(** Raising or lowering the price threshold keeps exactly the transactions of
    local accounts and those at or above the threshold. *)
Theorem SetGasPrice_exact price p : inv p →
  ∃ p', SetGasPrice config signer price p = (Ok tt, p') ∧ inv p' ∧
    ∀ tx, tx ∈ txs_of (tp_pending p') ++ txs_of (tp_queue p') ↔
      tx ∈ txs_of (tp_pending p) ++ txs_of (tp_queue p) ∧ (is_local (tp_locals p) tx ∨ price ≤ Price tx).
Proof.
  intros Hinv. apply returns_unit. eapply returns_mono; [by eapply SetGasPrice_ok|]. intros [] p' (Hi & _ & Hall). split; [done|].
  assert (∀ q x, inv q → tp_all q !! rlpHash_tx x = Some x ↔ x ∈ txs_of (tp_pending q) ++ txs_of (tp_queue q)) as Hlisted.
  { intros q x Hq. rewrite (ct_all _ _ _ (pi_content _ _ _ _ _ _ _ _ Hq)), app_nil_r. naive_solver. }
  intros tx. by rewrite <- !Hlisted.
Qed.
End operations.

========

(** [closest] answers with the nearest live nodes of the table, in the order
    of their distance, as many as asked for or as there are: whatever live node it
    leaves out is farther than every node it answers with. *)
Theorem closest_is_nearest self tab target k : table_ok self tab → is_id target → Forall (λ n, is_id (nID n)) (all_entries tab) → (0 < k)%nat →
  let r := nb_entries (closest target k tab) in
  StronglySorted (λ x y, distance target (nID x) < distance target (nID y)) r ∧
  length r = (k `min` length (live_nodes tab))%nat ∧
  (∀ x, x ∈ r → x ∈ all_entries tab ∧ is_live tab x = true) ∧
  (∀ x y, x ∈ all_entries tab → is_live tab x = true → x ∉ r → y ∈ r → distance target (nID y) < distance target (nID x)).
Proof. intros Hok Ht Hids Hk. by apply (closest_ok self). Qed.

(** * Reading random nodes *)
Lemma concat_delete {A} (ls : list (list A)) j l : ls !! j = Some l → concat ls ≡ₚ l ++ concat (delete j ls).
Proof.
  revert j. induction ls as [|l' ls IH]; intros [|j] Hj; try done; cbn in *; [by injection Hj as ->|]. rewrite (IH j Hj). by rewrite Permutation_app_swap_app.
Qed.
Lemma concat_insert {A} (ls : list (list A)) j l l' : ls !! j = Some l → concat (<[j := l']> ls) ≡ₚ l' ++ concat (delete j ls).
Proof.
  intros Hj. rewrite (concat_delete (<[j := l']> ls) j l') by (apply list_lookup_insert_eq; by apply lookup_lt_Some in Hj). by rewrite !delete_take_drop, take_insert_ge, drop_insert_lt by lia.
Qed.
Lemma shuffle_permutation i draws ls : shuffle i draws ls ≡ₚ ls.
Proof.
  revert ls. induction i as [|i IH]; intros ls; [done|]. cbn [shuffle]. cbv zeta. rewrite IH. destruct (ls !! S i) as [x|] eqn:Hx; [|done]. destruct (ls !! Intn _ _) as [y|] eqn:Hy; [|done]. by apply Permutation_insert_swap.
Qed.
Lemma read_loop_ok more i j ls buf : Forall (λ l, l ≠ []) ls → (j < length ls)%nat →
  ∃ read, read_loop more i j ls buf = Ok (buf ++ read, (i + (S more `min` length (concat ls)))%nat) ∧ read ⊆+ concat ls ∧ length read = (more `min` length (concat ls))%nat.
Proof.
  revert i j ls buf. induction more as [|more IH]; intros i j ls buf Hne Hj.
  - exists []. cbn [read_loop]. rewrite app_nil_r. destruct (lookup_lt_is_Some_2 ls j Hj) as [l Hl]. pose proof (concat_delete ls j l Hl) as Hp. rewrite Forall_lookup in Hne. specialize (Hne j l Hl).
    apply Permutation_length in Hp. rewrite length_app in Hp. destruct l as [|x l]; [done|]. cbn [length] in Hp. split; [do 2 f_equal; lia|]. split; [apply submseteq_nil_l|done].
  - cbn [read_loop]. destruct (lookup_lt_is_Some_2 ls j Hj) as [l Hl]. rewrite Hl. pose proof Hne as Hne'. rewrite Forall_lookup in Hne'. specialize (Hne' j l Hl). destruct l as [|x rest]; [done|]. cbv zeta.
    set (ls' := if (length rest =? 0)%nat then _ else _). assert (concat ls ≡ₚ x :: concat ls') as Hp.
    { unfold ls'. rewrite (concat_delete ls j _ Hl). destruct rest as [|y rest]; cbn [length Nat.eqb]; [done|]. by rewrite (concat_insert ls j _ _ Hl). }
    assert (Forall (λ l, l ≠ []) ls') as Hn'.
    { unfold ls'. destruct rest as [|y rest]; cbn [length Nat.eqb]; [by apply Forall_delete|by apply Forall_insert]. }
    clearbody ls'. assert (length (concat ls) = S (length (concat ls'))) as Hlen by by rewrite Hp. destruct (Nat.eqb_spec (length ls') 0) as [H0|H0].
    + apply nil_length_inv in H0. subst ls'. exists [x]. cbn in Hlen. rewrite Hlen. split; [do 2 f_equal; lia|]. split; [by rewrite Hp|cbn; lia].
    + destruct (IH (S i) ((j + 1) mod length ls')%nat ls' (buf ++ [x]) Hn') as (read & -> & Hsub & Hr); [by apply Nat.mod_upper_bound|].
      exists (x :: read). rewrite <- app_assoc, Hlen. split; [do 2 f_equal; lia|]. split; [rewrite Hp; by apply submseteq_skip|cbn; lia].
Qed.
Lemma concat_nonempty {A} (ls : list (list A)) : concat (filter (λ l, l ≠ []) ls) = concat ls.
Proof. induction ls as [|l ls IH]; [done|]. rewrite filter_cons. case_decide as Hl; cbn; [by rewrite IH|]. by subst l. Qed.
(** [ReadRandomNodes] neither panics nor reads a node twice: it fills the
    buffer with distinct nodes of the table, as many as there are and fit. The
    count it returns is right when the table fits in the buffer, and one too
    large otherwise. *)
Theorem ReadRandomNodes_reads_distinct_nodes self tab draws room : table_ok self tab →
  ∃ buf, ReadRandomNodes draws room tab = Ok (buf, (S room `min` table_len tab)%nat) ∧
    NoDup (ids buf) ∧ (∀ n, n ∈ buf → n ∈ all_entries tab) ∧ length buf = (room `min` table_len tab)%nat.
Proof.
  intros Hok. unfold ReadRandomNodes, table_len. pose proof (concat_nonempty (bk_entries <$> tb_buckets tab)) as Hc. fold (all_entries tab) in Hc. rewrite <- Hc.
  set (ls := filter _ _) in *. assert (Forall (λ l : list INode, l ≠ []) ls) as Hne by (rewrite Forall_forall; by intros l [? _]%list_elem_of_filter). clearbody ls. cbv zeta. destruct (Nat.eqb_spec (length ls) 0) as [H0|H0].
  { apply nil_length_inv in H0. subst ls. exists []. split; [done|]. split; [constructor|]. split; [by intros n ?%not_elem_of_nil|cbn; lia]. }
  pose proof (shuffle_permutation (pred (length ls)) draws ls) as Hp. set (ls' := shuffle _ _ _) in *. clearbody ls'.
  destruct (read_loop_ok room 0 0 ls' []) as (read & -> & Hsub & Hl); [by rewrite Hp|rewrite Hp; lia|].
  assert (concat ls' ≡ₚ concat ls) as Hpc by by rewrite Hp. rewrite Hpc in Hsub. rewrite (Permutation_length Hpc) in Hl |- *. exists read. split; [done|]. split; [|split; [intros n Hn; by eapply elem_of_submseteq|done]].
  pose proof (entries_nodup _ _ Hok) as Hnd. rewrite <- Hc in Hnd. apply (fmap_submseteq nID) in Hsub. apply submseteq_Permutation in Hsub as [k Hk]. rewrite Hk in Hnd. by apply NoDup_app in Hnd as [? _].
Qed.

========

ASSIGNED TASK:
Starting at the line with "Lemma shuffle_permutation i" and ending at the line with "- cbn [read_loop].", print each line of the listing above exactly, with no other lines.

RESPONSE FOR THIS EXERCISE:
Lemma shuffle_permutation i draws ls : shuffle i draws ls ≡ₚ ls.
Proof.
  revert ls. induction i as [|i IH]; intros ls; [done|]. cbn [shuffle]. cbv zeta. rewrite IH. destruct (ls !! S i) as [x|] eqn:Hx; [|done]. destruct (ls !! Intn _ _) as [y|] eqn:Hy; [|done]. by apply Permutation_insert_swap.
Qed.
Lemma read_loop_ok more i j ls buf : Forall (λ l, l ≠ []) ls → (j < length ls)%nat →
  ∃ read, read_loop more i j ls buf = Ok (buf ++ read, (i + (S more `min` length (concat ls)))%nat) ∧ read ⊆+ concat ls ∧ length read = (more `min` length (concat ls))%nat.
Proof.
  revert i j ls buf. induction more as [|more IH]; intros i j ls buf Hne Hj.
  - exists []. cbn [read_loop]. rewrite app_nil_r. destruct (lookup_lt_is_Some_2 ls j Hj) as [l Hl]. pose proof (concat_delete ls j l Hl) as Hp. rewrite Forall_lookup in Hne. specialize (Hne j l Hl).
    apply Permutation_length in Hp. rewrite length_app in Hp. destruct l as [|x l]; [done|]. cbn [length] in Hp. split; [do 2 f_equal; lia|]. split; [apply submseteq_nil_l|done].
  - cbn [read_loop]. destruct (lookup_lt_is_Some_2 ls j Hj) as [l Hl]. rewrite Hl. pose proof Hne as Hne'. rewrite Forall_lookup in Hne'. specialize (Hne' j l Hl). destruct l as [|x rest]; [done|]. cbv zeta.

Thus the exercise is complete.